Set out exactly every line of the entries below, starting at the line that holds "let s := Rsum (map (fun x => exp (x - mx))" and stopping after the line that holds "intros Hy. unfold rne.".

═════ MATERIAL TO PROCESS

(** C4.  [gpu_softmax_at_label] on a non-empty array, with a label inside
    it and the one-element output buffer outside it: every element of the
    array, and every address other than the buffer, holds what it held;
    the value returned is [(array[label] - max) - log(sum(exp(array - max)))];
    the buffer receives that value; and it is the logarithm of the element
    that [gpu_softmax] leaves at the label. *)
Theorem gpu_softmax_at_label_spec
    (d : device R) (begin size label outLogProb : Z) :
  0 < size ->
  0 <= label < size ->
  outLogProb < begin \/ begin + size <= outLogProb ->
  let xs := read_array (mem d) begin (Z.to_nat size) in
  let mx := eval (GpuSrc.gpu_max begin size) d in
  let r := eval (GpuSrc.gpu_softmax_at_label begin size label outLogProb) d in
  let d' := exec (GpuSrc.gpu_softmax_at_label begin size label outLogProb) d in
  (forall i, 0 <= i < size -> mem d' (begin + i) = mem d (begin + i)) /\
  (forall q, q <> outLogProb -> mem d' q = mem d q) /\
  r = ((mem d (begin + label) - mx)
       - ln (Rsum (map (fun x => exp (x - mx)) xs)))%R /\
  mem d' outLogProb = r /\
  r = ln (mem (exec (GpuSrc.gpu_softmax_inplace begin size) d) (begin + label)).
Proof.
  intros Hs Hl Hout xs mx r d'.
  assert (Hframe : forall q, q <> outLogProb -> mem d' q = mem d q).
  { intros q Hq. unfold d'. rewrite gpu_softmax_at_label_mem.
    destruct (Z.eqb_spec q outLogProb); [contradiction | reflexivity]. }
  split; [intros i Hi; apply Hframe; lia|].
  split; [exact Hframe|].
  split; [apply gpu_softmax_at_label_eval|].
  split.
  - unfold d'. rewrite gpu_softmax_at_label_mem, Z.eqb_refl. reflexivity.
  - unfold r. rewrite gpu_softmax_at_label_eval.
    unfold GpuSrc.gpu_softmax_inplace. rewrite gpu_softmax_mem by lia.
    rewrite in_range_offset by assumption.
    replace (begin + (begin + label - begin)) with (begin + label) by lia.
    pose proof (@softmax_expsum_pos d begin size Hs) as Hpos. cbv zeta in Hpos.
    fold mx xs in Hpos |- *.
    set (s := Rsum (map (fun x => exp (x - mx)) xs)) in *.
    rewrite ln_mult; [| apply exp_pos | apply Rdiv_lt_0_compat; lra].
    rewrite ln_exp. unfold Rdiv. rewrite Rmult_1_l, ln_Rinv by assumption. lra.
Qed.

(* ================================================================== *)
(** ** Softmax minus indicator, two ways                              *)
(* ================================================================== *)

Lemma gpu_softmax_minus_id_mem (d : device R) (begin size out label q : Z) :
  mem (exec (GpuSrc.gpu_softmax_minus_id begin size out label) d) q
  = if q =? out + label
    then (mem (exec (GpuSrc.gpu_softmax begin size out) d) (out + label) - 1)%R
    else mem (exec (GpuSrc.gpu_softmax begin size out) d) q.
Proof.
  unfold GpuSrc.gpu_softmax_minus_id.
  rewrite !exec_bind, exec_load, eval_load, mem_store. reflexivity.
Qed.

Lemma gpu_softmax_minus_id_2_mem (d : device R) (begin size id q : Z) :
  let mx := eval (GpuSrc.gpu_max begin size) d in
  let s := Rsum (map (fun x => exp (x - mx))
                     (read_array (mem d) begin (Z.to_nat size))) in
  let m' := fun q => if (begin <=? q) && (q <? begin + Z.max 0 size)
                     then exp (mem d q - (mx + ln s)) else mem d q in
  mem (exec (GpuSrc.gpu_softmax_minus_id_2 begin size id) d) q
  = if q =? begin + id then (m' (begin + id)%Z - 1)%R else m' q.
Proof.
  intros mx s m'. unfold GpuSrc.gpu_softmax_minus_id_2.
  rewrite exec_bind, gpu_max_exec. fold mx.
  rewrite exec_bind, thrust_transform_reduce_exec, exp_sum_eval, mem_launch.
  fold s. cbv zeta.
  rewrite !exec_bind, exec_load, eval_load, mem_store.
  assert (E : forall q,
    mem (exec (GpuSrc.gpu_inplace N_exp begin size (Some 1%S)
                 (Some (- (mx + m_log s))%S) None)
              (exec launch (exec launch d))) q = m' q).
  { intros q0. unfold GpuSrc.gpu_inplace, GpuSrc.gpu_. cbv zeta. rscal.
    rewrite thrust_transform_mem by lia. rewrite !mem_launch.
    replace (begin + size - begin) with size by lia.
    replace (begin + (q0 - begin)) with q0 by lia. unfold m'.
    destruct ((begin <=? q0) && (q0 <? begin + Z.max 0 size)); [|reflexivity].
    unfold GpuSrc.functor_call, GpuSrc.functor_. rscal. cbn.
    rewrite Rmult_1_l. f_equal. lra. }
  rewrite !E. reflexivity.
Qed.

(* ================================================================== *)
(** ** Rounding to binary32                                           *)
(* ================================================================== *)

Lemma Int_part_IZR (z : Z) : Int_part (IZR z) = z.
Proof. symmetry. apply Int_part_spec. lra. Qed.

Section Binary32Facts.
Local Open Scope R_scope.
Import Binary32.

Lemma rne_IZR (n : Z) : rne (IZR n) = n.
Proof.
  unfold rne. rewrite Int_part_IZR.
  destruct (Rlt_dec (IZR n - IZR n) (/ 2)) as [_|Hn]; [reflexivity|].
  exfalso. apply Hn. lra.
Qed.

(** A number less than half a unit above an integer rounds to it. *)
Lemma rne_floor (n : Z) (y : R) : IZR n <= y < IZR n + / 2 -> rne y = n.
Proof.
  intros Hy. unfold rne.
  replace (Int_part y) with n by (apply Int_part_spec; lra).
  destruct (Rlt_dec (y - IZR n) (/ 2)) as [_|Hn]; [reflexivity|].
  exfalso. apply Hn. lra.
Qed.

(** Rounding keeps a number between the integers it lies between. *)
Lemma rne_between (a b : Z) (y : R) :
  IZR a <= y <= IZR b -> (a <= rne y <= b)%Z.
Proof.
  intros [Ha Hb]. unfold rne.
  pose proof (base_Int_part y) as [F1 F2].
  set (n := Int_part y) in *.
  assert (Han : (a <= n)%Z).
  { apply Z.lt_succ_r. apply lt_IZR. rewrite succ_IZR. lra. }
  assert (Hup : y - IZR n > 0 -> (n + 1 <= b)%Z).
  { intros Hr. assert (Hlt : IZR n < IZR b) by lra.
    apply lt_IZR in Hlt. lia. }
  assert (Hnb : (n <= b)%Z) by (apply le_IZR; lra).
  destruct (Rlt_dec (y - IZR n) (/ 2)); [lia|].
  destruct (Rlt_dec (/ 2) (y - IZR n)); [split; [lia | apply Hup; lra]|].
  destruct (Z.even n); [lia | split; [lia | apply Hup; lra]].
Qed.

══════════

**EXPECTED OUTPUT:**
  let s := Rsum (map (fun x => exp (x - mx))
                     (read_array (mem d) begin (Z.to_nat size))) in
  let m' := fun q => if (begin <=? q) && (q <? begin + Z.max 0 size)
                     then exp (mem d q - (mx + ln s)) else mem d q in
  mem (exec (GpuSrc.gpu_softmax_minus_id_2 begin size id) d) q
  = if q =? begin + id then (m' (begin + id)%Z - 1)%R else m' q.
Proof.
  intros mx s m'. unfold GpuSrc.gpu_softmax_minus_id_2.
  rewrite exec_bind, gpu_max_exec. fold mx.
  rewrite exec_bind, thrust_transform_reduce_exec, exp_sum_eval, mem_launch.
  fold s. cbv zeta.
  rewrite !exec_bind, exec_load, eval_load, mem_store.
  assert (E : forall q,
    mem (exec (GpuSrc.gpu_inplace N_exp begin size (Some 1%S)
                 (Some (- (mx + m_log s))%S) None)
              (exec launch (exec launch d))) q = m' q).
  { intros q0. unfold GpuSrc.gpu_inplace, GpuSrc.gpu_. cbv zeta. rscal.
    rewrite thrust_transform_mem by lia. rewrite !mem_launch.
    replace (begin + size - begin) with size by lia.
    replace (begin + (q0 - begin)) with q0 by lia. unfold m'.
    destruct ((begin <=? q0) && (q0 <? begin + Z.max 0 size)); [|reflexivity].
    unfold GpuSrc.functor_call, GpuSrc.functor_. rscal. cbn.
    rewrite Rmult_1_l. f_equal. lra. }
  rewrite !E. reflexivity.
Qed.

(* ================================================================== *)
(** ** Rounding to binary32                                           *)
(* ================================================================== *)

Lemma Int_part_IZR (z : Z) : Int_part (IZR z) = z.
Proof. symmetry. apply Int_part_spec. lra. Qed.

Section Binary32Facts.
Local Open Scope R_scope.
Import Binary32.

Lemma rne_IZR (n : Z) : rne (IZR n) = n.
Proof.
  unfold rne. rewrite Int_part_IZR.
  destruct (Rlt_dec (IZR n - IZR n) (/ 2)) as [_|Hn]; [reflexivity|].
  exfalso. apply Hn. lra.
Qed.

(** A number less than half a unit above an integer rounds to it. *)
Lemma rne_floor (n : Z) (y : R) : IZR n <= y < IZR n + / 2 -> rne y = n.
Proof.
  intros Hy. unfold rne.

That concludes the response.